• [Assignment] Transcribe exactly the lines that fall between the one holding "(by destruct f)." and the one holding "assert (exists c", inclusive, from the entries below.
⁂
(** Releases the chunks that end at or before the new head [x]. *)
Lemma drop_loop_spec n g fr f v pre s h x :
  dropping g fr f v pre s h -> positions v -> s <= x -> vh v <= x <= vt v -> (length pre < n)%nat ->
  exists g' fr' t pre' s' h', drop_loop n g f (first_off (pre ++ [vtail v]) 0) (wr x) (wr (vt v)) = Some (g', set_deq_lookup t f) /\
    dropping g' fr' (set_deq_lookup t f) v pre' s' h' /\ s' <= x /\ match pre' with [] => x <= chi (vtail v) | c :: _ => x <= chi c end /\
    pre' `suffix_of` pre /\ bytes g' = bytes g /\ frame (hdr_off f) (offs (pre ++ vtail v :: vpost v)) (offs (pre' ++ vtail v :: vpost v)) g fr g' fr'.
Proof.
  revert g fr f pre s h. induction n as [|n IH]; intros g fr f pre s h D P Hs Hx Hn; [lia|]. cbn [drop_loop]. pose proof (dp_chain _ _ _ _ _ _ _ D) as Hok.
  assert (forall c, match pre with [] => c = vtail v | d :: _ => c = d end -> x <= chi c -> exists g' fr' t pre' s' h', Some (g, f) = Some (g', set_deq_lookup t f) /\
    dropping g' fr' (set_deq_lookup t f) v pre' s' h' /\ s' <= x /\ match pre' with [] => x <= chi (vtail v) | c :: _ => x <= chi c end /\
    pre' `suffix_of` pre /\ bytes g' = bytes g /\ frame (hdr_off f) (offs (pre ++ vtail v :: vpost v)) (offs (pre' ++ vtail v :: vpost v)) g fr g' fr') as Hstop.
  { intros c Hc Hxc. assert (set_deq_lookup (ooo_deq_lookup f) f = f) as Ef by (by destruct f).
    exists g, fr, (ooo_deq_lookup f), pre, s, h. rewrite Ef. split_and!; try done. destruct pre; by subst. }
  assert (exists c l, pre ++ vtail v :: vpost v = c :: l /\ first_off (pre ++ [vtail v]) 0 = coff c /\ match pre with [] => c = vtail v | d :: _ => c = d end) as (c & l & El & -> & Hc).
  { destruct pre as [|d pre]; cbn; by eexists _, _. }
  pose proof (chain_bounds _ _ _ _ _ Hok c ltac:(rewrite El; left)) as Bc. pose proof (ch_span _ _ _ _ _ Hok) as Hsp. destruct P as [P1 P2 P3 P4 P5] eqn:EP.
  pose proof (chain_bounds _ _ _ _ _ Hok (vtail v) ltac:(apply elem_of_app; right; left)) as Bt.
  rewrite (proj2 (Z.eqb_neq (coff c) 0)) by lia. destruct (chain_at _ _ _ _ _ Hok [] c l El) as (ch & -> & Hh). cbn [mbind option_bind].
  rewrite (chunk_end_eq c _ ch Hh), pos_geq_win by lia. destruct (Z.leb_spec (chi c) x) as [Hge|Hlt]; [|apply (Hstop c Hc); lia].
  rewrite pos_gt_win by lia. destruct (Z.ltb_spec (chi c) (vt v)) as [Hgt|Hle]; cbn [negb]; [|apply (Hstop c Hc); lia].
  rewrite (dp_at _ _ _ _ _ _ _ D). cbn [mbind option_bind]. rewrite (dp_tail_chunk _ _ _ _ _ _ _ D). destruct pre as [|d pre].
  { subst c. lia. }
  subst d. injection El as El. destruct (Z.eqb_spec (coff c) (coff (vtail v))) as [Ec|Hne].
  { exfalso. assert (c = vtail v) as -> by (eapply chain_same; [exact Hok|left|apply elem_of_app; right; left|done]). lia. }
  destruct Hh as (Hsb & _ & Hnx). rewrite Hnx, <- El, Hsb. assert (first_off (pre ++ vtail v :: vpost v) 0 = first_off (pre ++ [vtail v]) 0) as Efo by (by destruct pre).
  rewrite Efo. assert (first_off (pre ++ [vtail v]) 0 <> 0) as Hnz.
  { destruct pre as [|d pre]; cbn [app first_off]; [lia|]. pose proof (chain_bounds _ _ _ _ _ Hok d ltac:(right; left)). lia. }
  rewrite (proj2 (Z.eqb_neq _ _) Hnz). destruct (drop_first g fr f v c pre s h D) as (g1 & t & g2 & fr2 & -> & E2 & E3 & D2 & Eb & F2). cbn [mbind option_bind].
  rewrite E2. cbn [mbind option_bind]. rewrite E3. cbn [mbind option_bind].
  destruct (IH g2 fr2 _ pre _ _ D2 P Hge Hx ltac:(cbn in Hn; lia)) as (g' & fr' & t' & pre' & s' & h' & -> & D' & Hs' & Hx' & Hsuf & Eb' & F').
  exists g', fr', t', pre', s', h'. split_and!; try done; [by apply suffix_cons_r|congruence|by eapply frame_trans].
Qed.

(** What dropping [k] bytes does. *)
Record dropped off g fr v B (k : Z) g' fr' f' v' : Prop := {
  dd_head : vh v' = vh v + k;
  dd_tail : vt v' = vt v;
  dd_size : vsize v' = vsize v;
  dd_ooo : vooo v' = vooo v;
  dd_ix : vix v' = vix v;
  dd_ok : fifo_ok g' fr' f' v' B;
  dd_off : hdr_off f' = off;
  dd_frame : frame off (offs (chain v)) (offs (chain v')) g fr g' fr'
}.

Lemma dropped_none g fr f v B : fifo_ok g fr f v B -> dropped (hdr_off f) g fr v B 0 g fr f v.
Proof. intros H. constructor; try done. lia. Qed.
⁂
• [The answer]
  { intros c Hc Hxc. assert (set_deq_lookup (ooo_deq_lookup f) f = f) as Ef by (by destruct f).
    exists g, fr, (ooo_deq_lookup f), pre, s, h. rewrite Ef. split_and!; try done. destruct pre; by subst. }
  assert (exists c l, pre ++ vtail v :: vpost v = c :: l /\ first_off (pre ++ [vtail v]) 0 = coff c /\ match pre with [] => c = vtail v | d :: _ => c = d end) as (c & l & El & -> & Hc).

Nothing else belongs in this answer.